The delay in reporting the numbers was planned -- no report was released on Friday, which was New Year's Day.

Saturday's data includes reports received from approximately 12 a.m. on Dec. 31 through 11:59 p.m. on Jan. 1.

Massachusetts just set a daily COVID-19 case record on Thursday, Dec. 31, reporting 6,887, according to the state's Department of Public Health.

There were 7,424 cases reported on Dec. 26, but that included two days' worth of cases, since the Department of Public Health also didn't report any on Christmas Day.

There have now been 367,987 cases confirmed in Massachusetts, with Saturday's additional deaths bringing the toll to 12,236, according to officials. Another 266 deaths are considered probably linked to COVID-19.

The percentage of coronavirus tests coming back positive, on average, has increased to 8.67%, according to the report.

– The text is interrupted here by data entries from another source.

(* ===== verification/SchedulerSync.v ===== *)
(** * scheduler/models.py, forms.py, decorators.py, registry.py: rows and their sync

    Saving a schedule, the operator's form, the jobs declared in code and their
    reconciliation with the table, and the promotion of finished runs. *)
From stdpp Require Import sorting.
From S2P Require Import Prelude PyFloat PyStr PyTime Schedules Scheduler.
Open Scope Z_scope.

Section Models.
Context {E : Type} `{ScheduleLib}.
Implicit Types d : Db E.

(** ** Saving *)

(** [save] puts the time zone in its canonical spelling, when it has one. *)
Definition with_canonical_tz (s : Schedule) : Schedule :=
  if nonempty (timezone s) then s <| timezone := default (timezone s) (canonical_timezone (timezone s)) |> else s.

(** [compute_next_run] where a configuration error leaves the row unscheduled. *)
Definition reseed (ar : Arith) (s : Schedule) (now : Z) : result SchedError (option Z) :=
  match next_run_in ar s now with
  | Err ScheduleConfigError => Ok None
  | r => r
  end.

(** [ScheduledJob.save]: [old] is the cadence of the stored row. *)
Definition save (ar : Arith) (now : Z) (old : option Schedule) (j : Job) : result SchedError Job :=
  let j := j <| cadence := with_canonical_tz (cadence j) |> in
  let changed := match old with Some c => negb (bool_decide (c = cadence j)) | None => false end in
  if enabled j && (bool_decide (next_run_at j = None) || changed)
  then t ← reseed ar (cadence j) now; Ok (j <| next_run_at := t |>)
  else Ok j.

Definition find_job (p : Job -> bool) (l : list Job) : option Job := List.find p l.
Definition get_job (pk : Z) (l : list Job) : option Job := find_job (fun j => job_pk j =? pk) l.
Definition get_by_name (name : pystr) (l : list Job) : option Job := find_job (fun j => str_eqb (job_name j) name) l.

(** The UPDATE of a save: the row of that key. *)
Definition store (j : Job) (l : list Job) : list Job := update_job (job_pk j) (fun _ => j) l.

(** ** Validation *)

Inductive CleanErr :=
| BadField (field : pystr)
| CleanRaised (e : SchedError).

(** [clean]: the schedule to keep; [queues] is [_backend_queues(task_path)]. *)
Definition clean (now : Z) (queues : list pystr) (j : Job) : result CleanErr Schedule :=
  let s := cadence j in
  let check (field : pystr) (present : bool) :=
    if negb present then Err (BadField field)
    else
      match (if nonempty (timezone s) then canonical_timezone (timezone s) else Some []) with
      | None => Err (BadField (u "timezone"))
      | Some tz =>
          let s := s <| timezone := tz |> in
          match next_run s now with
          | Err ScheduleConfigError => Err (BadField field)
          | Err e => Err (CleanRaised e)
          | Ok _ =>
              if bool_decide (queues <> []) && negb (bool_decide (queue_name j ∈ queues))
              then Err (BadField (u "queue_name")) else Ok s
          end
      end in
  if str_eqb (schedule_type s) (u "once") then check (u "run_at") (bool_decide (is_Some (run_at s)))
  else if str_eqb (schedule_type s) (u "interval") then check (u "interval_spec") (nonempty (interval_spec s))
  else if str_eqb (schedule_type s) (u "cron") then check (u "cron_expression") (nonempty (cron_expression s))
  else Err (BadField (u "schedule_type")).

(** ** The operator's form *)

(** The fields an operator may change; the definition of the job is locked. *)
Record JobForm := {
  jf_cadence : Schedule;
  jf_enabled : bool;
  jf_allow_overlap : bool;
  jf_catch_up : CatchUp;
  jf_max_retries : Z;
}.

Definition construct (f : JobForm) (j : Job) : Job :=
  j <| cadence := jf_cadence f |> <| enabled := jf_enabled f |> <| allow_overlap := jf_allow_overlap f |>
    <| catch_up := jf_catch_up f |> <| max_retries := jf_max_retries f |>.

(** [ScheduledJobForm.save]: [loaded] is the row as the request read it, [d]
    the database as the request writes it. *)
Definition form_save (loaded : Job) (f : JobForm) (d : Db E) : result SchedError (Db E) :=
  let obj := construct f loaded in
  let prev := get_job (job_pk obj) (jobs d) in
  let obj :=
    if negb (schedule_overridden obj) && match prev with Some p => negb (bool_decide (cadence p = cadence obj)) | None => false end
    then obj <| schedule_overridden := true |> else obj in
  j ← save utc (clock d) (cadence <$> prev) obj;
  Ok (d <| jobs := store j (jobs d) |>).

(** [reset_schedule], before the re-sync. *)
Definition clear_override (pk : Z) (d : Db E) : Db E :=
  d <| jobs := update_job pk (fun j => j <| schedule_overridden := false |>) (jobs d) |>.
End Models.

(** ** Jobs declared in code *)

Record Spec := {
  sp_task_path : pystr;
  sp_name : pystr;
  sp_cadence : Schedule;
  sp_anchor : pystr;
  sp_queue : pystr;
  sp_kwargs : pystr;
  sp_catch_up : CatchUp;
  sp_allow_overlap : bool;
}.

(** [@scheduled(...)] on the task at [path]; [None] is its [ValueError]. *)
Definition scheduled (path every cron : pystr) (at_ : option Z) (anchor name tz queue kwargs : pystr)
    (catch : CatchUp) (overlap : bool) : option Spec :=
  let provided := [nonempty every; nonempty cron; bool_decide (is_Some at_)] in
  if negb (Nat.eqb (length (filter (fun b => b = true) provided)) 1) then None
  else
    let '(stype, spec, expr, at_, anchor) :=
      if nonempty every then (u "interval", every, [], None, anchor)
      else if nonempty cron then (u "cron", [], cron, None, [])
      else (u "once", [], [], at_, []) in
    Some {| sp_task_path := path;
            sp_name := if nonempty name then name else default [] (last (split_char 46 path));
            sp_cadence := {| schedule_type := stype; interval_spec := spec; anchor_at := None;
                             cron_expression := expr; run_at := at_; timezone := tz |};
            sp_anchor := anchor; sp_queue := queue; sp_kwargs := kwargs;
            sp_catch_up := catch; sp_allow_overlap := overlap |}.

(** What the sync reads of time zones and ISO dates: the year of an instant in
    a zone, the instant of a wall-clock time in it, arithmetic on its wall
    clock, and [datetime.fromisoformat] ([inl] a naive time, [inr] an instant). *)
Class ZoneLib := {
  zone_year : pystr -> Z -> Z;
  of_wall : pystr -> Z -> Z;
  wall_arith : pystr -> Arith;
  fromisoformat : pystr -> option (Z + Z);
}.

Section Registry.
Context {E : Type} `{ScheduleLib} `{ZoneLib}.
Implicit Types d : Db E.

Definition resolve_anchor (anchor tz : pystr) (now : Z) : option Z :=
  if negb (nonempty anchor) then None
  else
    if Nat.eqb (length anchor) 5 && bool_decide (anchor !! 2%nat = Some 45) then
      month ← parse_int (slice_to 2 anchor); day ← parse_int (slice_from 3 anchor);
      t ← mk_datetime (zone_year tz now) month day 0 0 0;
      Some (of_wall tz (dt_stamp t))
    else
      match fromisoformat anchor with
      | Some (inl naive) => Some (of_wall tz naive)
      | Some (inr t) => Some t
      | None => None
      end.

Definition set_anchor (a : option Z) (j : Job) : Job :=
  match a with Some t => j <| cadence := cadence j <| anchor_at := Some t |> |> | None => j end.

(** The cadence of a spec leaves the anchor of the row alone. *)
Definition code_cadence (sp : Spec) (s : Schedule) : Schedule := sp_cadence sp <| anchor_at := anchor_at s |>.

Definition new_pk (l : list Job) : Z := foldr (fun j m => Z.max (job_pk j) m) 0 l + 1.

(** The row [get_or_create] inserts. *)
Definition new_job (pk : Z) (sp : Spec) : Job :=
  {| job_pk := pk; job_name := sp_name sp; task_path := sp_task_path sp; job_kwargs := sp_kwargs sp;
     queue_name := sp_queue sp; cadence := sp_cadence sp; enabled := true; allow_overlap := sp_allow_overlap sp;
     catch_up := sp_catch_up sp; max_retries := 0; source := CODE; schedule_overridden := false;
     auto_retired := false; next_run_at := None; last_enqueued_at := None; last_status := NoStatus;
     total_runs := 0 |}.

Definition arith_of (anchor : option Z) (tz : pystr) : Arith :=
  match anchor with Some _ => wall_arith tz | None => utc end.

(** [_reseed_next_run] *)
Definition reseed_next_run (ar : Arith) (now : Z) (j : Job) : result SchedError Job :=
  t ← reseed ar (cadence j) now; Ok (j <| next_run_at := t |>).

Definition sync_created (now : Z) (sp : Spec) (l : list Job) : result SchedError (list Job) :=
  j ← save utc now None (new_job (new_pk l) sp);
  tz ← schedule_tz (cadence j);
  let anchor := resolve_anchor (sp_anchor sp) tz now in
  let ar := arith_of anchor tz in
  j1 ← reseed_next_run ar now (set_anchor anchor j);
  j2 ← save ar now (Some (cadence j)) j1;
  Ok (l ++ [j2]).

(** A partial save leaves the stored spelling of the zone. *)
Definition keep_timezone (stored : Schedule) (j : Job) : Job :=
  j <| cadence := cadence j <| timezone := timezone stored |> |>.

(** The row found: task wiring follows code, the cadence too unless the
    operator overrode it; a row retired automatically comes back. *)
Definition sync_found (now : Z) (sp : Spec) (j : Job) : result SchedError Job :=
  tz ← schedule_tz (cadence j);
  let anchor := resolve_anchor (sp_anchor sp) tz now in
  let j1 := j <| task_path := sp_task_path sp |> <| job_kwargs := sp_kwargs sp |> in
  let j2 := if schedule_overridden j then j1 else j1 <| cadence := code_cadence sp (cadence j) |> in
  let anchored := negb (schedule_overridden j) && bool_decide (is_Some anchor)
                  && negb (bool_decide (anchor_at (cadence j) = anchor)) in
  let j3 := if anchored then set_anchor anchor j2 else j2 in
  let j4 := if auto_retired j then j3 <| enabled := true |> <| auto_retired := false |> else j3 in
  let cadence_changed := negb (bool_decide (cadence j4 = cadence j)) in
  let ar := if anchored then wall_arith tz else utc in
  j5 ← (if enabled j4 && (cadence_changed || bool_decide (next_run_at j4 = None))
        then reseed_next_run ar now j4 else Ok j4);
  if bool_decide (j5 = j) then Ok j
  else
    j6 ← save ar now (Some (cadence j)) j5;
    Ok (if bool_decide (timezone (cadence j4) = timezone (cadence j)) then keep_timezone (cadence j) j6 else j6).

Definition sync_spec (now : Z) (sp : Spec) (l : list Job) : result SchedError (list Job) :=
  match get_by_name (sp_name sp) l with
  | None => sync_created now sp l
  | Some j => j' ← sync_found now sp j; Ok (store j' l)
  end.

Fixpoint sync_specs (now : Z) (specs : list Spec) (l : list Job) : result SchedError (list Job) :=
  match specs with
  | [] => Ok l
  | sp :: specs' => l' ← sync_spec now sp l; sync_specs now specs' l'
  end.

(** [_retirement_is_plausible] *)
Definition retirement_is_plausible (orphans : list Job) (live_names : list pystr) : bool :=
  let known := zlen live_names + zlen orphans in
  zlen orphans * 2 <=? known.

Definition is_orphan (live_names : list pystr) (j : Job) : bool :=
  bool_decide (source j = CODE) && enabled j && negb (bool_decide (job_name j ∈ live_names)).

Definition retire (j : Job) : Job := j <| enabled := false |> <| auto_retired := true |> <| next_run_at := None |>.

Definition retire_orphans (live_names : list pystr) (l : list Job) : list Job :=
  let orphans := filter (fun j => is_orphan live_names j = true) l in
  if bool_decide (live_names = []) then l
  else if bool_decide (orphans <> []) && negb (retirement_is_plausible orphans live_names) then l
  else (fun j => if is_orphan live_names j then retire j else j) <$> l.

(** [sync_code_jobs] *)
Definition sync_code_jobs (specs : list Spec) (d : Db E) : result SchedError (Db E) :=
  l ← sync_specs (clock d) specs (jobs d);
  Ok (d <| jobs := retire_orphans (remove_dups (sp_name <$> specs)) l |>).
End Registry.

(** ** Outcomes *)

Definition MESSAGE_MAX : nat := 255.
Definition SUMMARY_MAX : nat := 240.
Definition NOTE_JOIN : pystr := u " — ".

(** [_with_double_execution_note] *)
Definition with_double_execution_note (message note : pystr) : pystr :=
  if negb (nonempty note) then take MESSAGE_MAX message
  else
    let note := take MESSAGE_MAX note in
    let room := 255 - zlen note - zlen NOTE_JOIN in
    if (room <=? 0) || negb (nonempty message) then note
    else take (Z.to_nat room) message ++ NOTE_JOIN ++ note.

Definition summarize_result (return_value : option pystr) : pystr :=
  match return_value with
  | None => []
  | Some text => take SUMMARY_MAX (join (u " ") (words text))
  end.

Definition summarize_error (traceback : pystr) : pystr :=
  match last (filter (fun l => l <> []) (strip <$> splitlines traceback)) with
  | Some l => take SUMMARY_MAX l
  | None => u "task failed"
  end.

Definition terminal (status : pystr) : option RunStatus :=
  if str_eqb status (u "SUCCESSFUL") then Some SUCCESS
  else if str_eqb status (u "FAILED") then Some FAILED else None.

Definition outcome_message (new : RunStatus) (e : EngineResult) : pystr :=
  let attempt := str_of_Z (er_attempt e) in
  let text :=
    match new with
    | SUCCESS =>
        let m := summarize_result (er_return e) in
        if 1 <? er_attempt e then m ++ u " (attempt " ++ attempt ++ u ")" else m
    | _ =>
        let m := summarize_error (er_traceback e) in
        if 1 <? er_attempt e then u "after " ++ attempt ++ u " attempts: " ++ m else m
    end in
  with_double_execution_note text (er_note e).

Section Reconcile.
Context {E : Type} `{TaskEngine E}.

(** [_notify_failure], best effort: what it leaves of the engine. *)
Context (notify_failure : Run -> E -> E).

Definition newer_first (a b : Run) : Prop := created_at b <= created_at a.
#[local] Instance newer_first_dec a b : Decision (newer_first a b).
Proof. unfold newer_first. apply _. Defined.

Definition is_latest (r : Run) (l : list Run) : bool :=
  negb (existsb (fun x => (run_job x =? run_job r) && (created_at r <? created_at x)) l).

Definition reconcile_run (r : Run) (d : Db E) : Db E * bool :=
  match chain_result (clock d) (task_result_id r) (engine d) with
  | None => (d, false)
  | Some e =>
      match terminal (er_status e) with
      | None => (d, false)
      | Some new =>
          let r' := r <| run_status := new |> <| message := outcome_message new e |> in
          let runs' := (fun x => if run_pk x =? run_pk r
                                 then x <| run_status := new |> <| message := message r' |> else x) <$> runs d in
          let jobs' := if is_latest r runs'
                       then update_job (run_job r) (fun j => j <| last_status := Ran new |>) (jobs d) else jobs d in
          let engine' := match new with FAILED => notify_failure r' (engine d) | _ => engine d end in
          (d <| runs := runs' |> <| jobs := jobs' |> <| engine := engine' |>, true)
      end
  end.

(** [reconcile_run_outcomes] *)
Definition reconcile_run_outcomes (limit : nat) (d : Db E) : Db E * Z :=
  let queued := take limit (merge_sort newer_first
                  (filter (fun r => run_status r = QUEUED /\ task_result_id r <> []) (runs d))) in
  foldl (fun '(d, n) r => let '(d', done_) := reconcile_run r d in (d', if done_ : bool then n + 1 else n)) (d, 0) queued.
End Reconcile.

The number of patients hospitalized for COVID-19 has increased to 2,280. Of that number, 412 were listed as being in intensive care units and 246 are intubated, according to DPH.

With hospitalizations surging across the state, a new coronavirus field hospital is reportedly scheduled to open Monday in Lowell, Massachusetts.

Hospitalizations across the Bay State are up 129% since last month, according to health officials. With nearly 80,000 people statewide currently infected with the novel coronavirus, experts fear it could get much worse.

Although those numbers are staggering enough, many health care officials are still waiting for a post-holiday surge. They believe it could start in the second or third week of January.

State health officials say that if the new field hospital at the University of Massachusetts Lowell is utilized, any patients would travel to and from the field hospital by ambulance. Additionally, no patient or healthcare worker would have any interaction with students or campus community members.

Doctors worry the increased volume they're already seeing will only get worse when the post-Christmas spike starts to hit.